Sedation for lumbar punctures (LPs) in pediatric acute lymphoblastic leukemia (ALL) patients has been the standard for decades to reduce pain and anxiety. Recent studies on the potential long-term neurocognitive effects of cumulative propofol exposure have raised concerns about this practice. The recent pandemic introduced additional burdens to patients, with the requirement of a negative COVID-19 test prior to each sedated procedure.
These factors prompted a quality improvement intervention at our institution where we aimed to reduce postinduction sedated LPs by 50%. Our intervention included patient and family education, followed by a simulation of the procedure for selected patients. Those converted to unsedated LPs were queried for their preference. Comparative cost, clinical time, and LP success rates were collected for sedated and unsedated LPs.

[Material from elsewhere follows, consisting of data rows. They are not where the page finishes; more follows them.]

(** A task for every worker. *)
Lemma posted_inv p (mk : Z -> task) start : inv p -> (forall i, mk i = if start : bool then TServerStart i else TServerStop i) ->
  (start = true -> called p = false /\ ready p = Z.of_nat n) ->
  inv (let p' := set_loops p (post_all mk (loops_ p)) in if start then set_called p' else p').
Proof.
  intros I M C. destruct (post_all_spec mk (loops_ p)) as [N Q].
  assert (forall i, 0 <= i < Z.of_nat n -> exists q, queue_of (post_all mk (loops_ p)) i = Some q /\
    waiting (if start then set_called p else p) i q) as W.
  { intros i H. destruct (inv_queues _ I i H) as (q & E & T & St). exists (q ++ [mk i]). rewrite Q, E. split; [done |].
    split; [apply Forall_app; split; [done |]; constructor; [rewrite M; destruct start; auto | done] |].
    unfold starters. rewrite omap_app, length_app, M. destruct start; cbn.
    - destruct (C eq_refl) as [Cf _]. rewrite Cf in St. left. unfold starters in St. destruct St. split; [lia | done].
    - by rewrite Nat.add_0_r. }
  destruct start, I; split; cbn; try done. all: try (by rewrite <- N in *). all: try (by apply C).
  all: unfold zlen in *; change (workerCount (post_all mk (loops_ p))) with (zlen (post_all mk (loops_ p))) in N; unfold zlen in N; rewrite N; done.
Qed.

(** The first task of a queue is taken. *)
Lemma queue_lookup (l : list (option (list task))) i : 0 <= i -> queue_of l i = mjoin (l !! Z.to_nat i).
Proof. intros H. cbn. zb_eval. done. Qed.
(** C20: the echo.  A ping a client sends to the gateway leaves it, in one
    packet, for the upstream session of the worker the mode selects; the
    exchange answers it on the session it came on; the gateway passes the
    answer on to the client's session, on whatever worker it came: as bytes at
    every hop, through the registered and guarded handlers.  The client gets
    back its own sequence number and time stamp, and the stamps the hops put
    in. *)
Theorem echo_returns_to_sender (w1 w3 : gworld (St := app gateway)) (w2 : gworld (St := app unit)) d1 d2 d3
    (client upstream peer : SessionHandle) (u : Z) (p : PerfPkt) :
  serves gateway_regs w1 d1 -> serves exchange_regs w2 d2 -> serves gateway_regs w3 d3 ->
  in_state w1 client SessionRegistry.Handshaked -> in_state w2 peer SessionRegistry.Handshaked ->
  in_state w3 upstream SessionRegistry.Handshaked ->
  0 < workerCount_ (upstream_ (the_data w1)) ->
  getForWorker (upstream_ (the_data w1)) (route (the_data w1) (gw_cw w1) client) = Some u -> u <> 0 ->
  perf_ok p -> 0 < id_ client < U64 ->
  0 <= (nowNs w1).1 < U64 -> 0 <= (nowNs w2).1 < U64 -> 0 <= (nowNs w3).1 < U64 ->
  exists b1 b2 b3,
    out (gw_app (dispatch d1 kOpcodePerfPing client (body_view (perf_encoding p)) w1).1) =
      out (gw_app w1) ++ [ASend (gw_cw w1) u kOpcodePerfPing b1] /\
    out (gw_app (dispatch d2 kOpcodePerfPing peer (body_view b1) w2).1) =
      out (gw_app w2) ++ [ASend (gw_cw w2) (id_ peer) kOpcodePerfPong b2] /\
    out (gw_app (dispatch d3 kOpcodePerfPong upstream (body_view b2) w3).1) =
      out (gw_app w3) ++ [ASend (gw_cw w3) (id_ client) kOpcodePerfPong b3] /\
    decoded (body_view b3) = Some (mk_pong (mk_perf (id_ client) (seq p) (t1 p) (nowNs w1).1 (nowNs w2).1 (nowNs w3).1)).
Proof.
  intros V1 V2 V3 S1 S2 S3 Wc R Nu Ok Cl N1 N2 N3.
  set (q1 := mk_ping (with_route p (id_ client) (nowNs w1).1)).
  set (q2 := mk_pong (mk_perf (id_ client) (seq p) (t1 p) (nowNs w1).1 (nowNs w2).1 0)).
  set (q3 := mk_pong (mk_perf (id_ client) (seq p) (t1 p) (nowNs w1).1 (nowNs w2).1 (nowNs w3).1)).
  assert (perf_ok (ping q1) /\ perf_ok (pong q2) /\ perf_ok (pong q3)) as (K1 & K2 & K3)
    by (unfold perf_ok in *; cbn [q1 q2 q3 ping pong with_route client_sid seq t1 t2 t3 t4]; lia).
  destruct opcodes_distinct as (Nd & Nx & _).
  exists (encoding q1), (encoding q2), (encoding q3). split_and!; [| | | by apply decoded_view].
  - destruct (dispatch_bound gateway_regs w1 d1 _ _ client (mk_ping p) gateway_onPerfPing V1 Nd ltac:(right; left) S1 eq_refl Ok)
      as (ctx & E). etrans; [exact (f_equal (fun w => out (gw_app w)) E) |].
    unfold gateway_onPerfPing. rewrite (proj2 (Z.leb_gt _ _) Wc), R. cbn [asserted]. rewrite (proj2 (Z.eqb_neq _ _) Nu).
    exact (sendTo_out gateway_regs (nowNs w1).2 d1 u q1 (serves_app _ _ _ _ V1)).
  - destruct (dispatch_bound exchange_regs w2 d2 _ _ peer q1 exchange_onPerfPing V2 Nx ltac:(right; left) S2 eq_refl K1)
      as (ctx & E). etrans; [exact (f_equal (fun w => out (gw_app w)) E) |].
    exact (sendTo_out exchange_regs (nowNs w2).2 d2 (id_ peer) q2 (serves_app _ _ _ _ V2)).
  - destruct (dispatch_bound gateway_regs w3 d3 _ _ upstream q2 gateway_onPerfPong V3 Nd ltac:(right; right; left) S3 eq_refl K2)
      as (ctx & E). etrans; [exact (f_equal (fun w => out (gw_app w)) E) |].
    unfold gateway_onPerfPong. cbn [pong q2 client_sid]. rewrite (proj2 (Z.eqb_neq (id_ client) 0)) by lia.
    exact (sendTo_out gateway_regs (nowNs w3).2 d3 (id_ client) q3 (serves_app _ _ _ _ V3)).
Qed.

(* ------------------------------------------------------------------ *)
(** ** A run of the gateway *)

Definition demo_up : SessionHandle := mk_handle 1 0 (Some 0).
Definition demo_client : SessionHandle := mk_handle 2 0 (Some 0).
Definition demo_peer : SessionHandle := mk_handle 5 0 (Some 0).
Definition hello_body (role : Z) : MessageView := body_view (encoding (mk_hello role)).
Definition demo_ping : PerfPkt := mk_perf 0 7 100 0 0 0.

(** The upstream connects and says hello, a client says hello. *)
Definition demo_events : list gevent :=
  [EStart 0 demo_up; EDial 0 demo_up; EMessage 0 demo_up kOpcodeRoleHelloReq (hello_body PeerRole_Exchange);
   EStart 0 demo_client; EMessage 0 demo_client kOpcodeRoleHelloReq (hello_body PeerRole_Client)].

Definition demo_proc : proc := default (gateway_init 2 false []) (grun (gateway_init 2 false [200; 400]) demo_events).

Lemma demo_runs : grun (gateway_init 2 false [200; 400]) demo_events = Some demo_proc.
Proof.
  assert (match grun (gateway_init 2 false [200; 400]) demo_events with Some _ => true | None => false end = true) as R by by vm_compute.
  unfold demo_proc. by destruct (grun (gateway_init 2 false [200; 400]) demo_events).
Qed.


Definition demo_w1 : gworld (St := app gateway) := mk_gworld 0 (p_rt demo_proc) (p_app demo_proc).
Definition demo_d1 : gdispatcher := (register_all 0 gateway_regs (runtime (start 2), dispatcher_init)).2.
Definition demo_rd2 := register_all 0 exchange_regs (runtime (start 1), dispatcher_init).
Definition demo_w2 : gworld (St := app unit) :=
  setState (rt_onSessionStart (mk_gworld 0 demo_rd2.1 (mk_app tt [] [300] 0 false)) demo_peer) 5 SessionRegistry.Handshaked.
Definition demo_w3 : gworld (St := app gateway) := (dispatch demo_d1 kOpcodePerfPing demo_client (body_view (perf_encoding demo_ping)) demo_w1).1.

Ltac serve_by c :=
  split; [by vm_compute |]; exists (runtime c); eexists _, _;
  split_and!; [vm_compute; reflexivity | reflexivity | vm_compute; reflexivity | vm_compute; reflexivity
    | vm_compute; reflexivity | vm_compute; by eexists].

Following the intervention, the percentage of LPs performed with sedation dropped from 100% to 48%. All LPs were successful using both techniques. Most patients who experienced the unsedated LP technique, and their guardians, strongly preferred this approach. Unsedated LPs significantly reduced clinical time (169 vs. 83 minutes) for families, decreased expenditures ($5736 reduction per procedure), and improved institutional opportunity cost due to a decrease in last-minute cancelations.
We have shown that it is feasible to significantly reduce the use of sedation for LPs in patients with ALL, which has the potential to improve health and patient experience at a lower cost.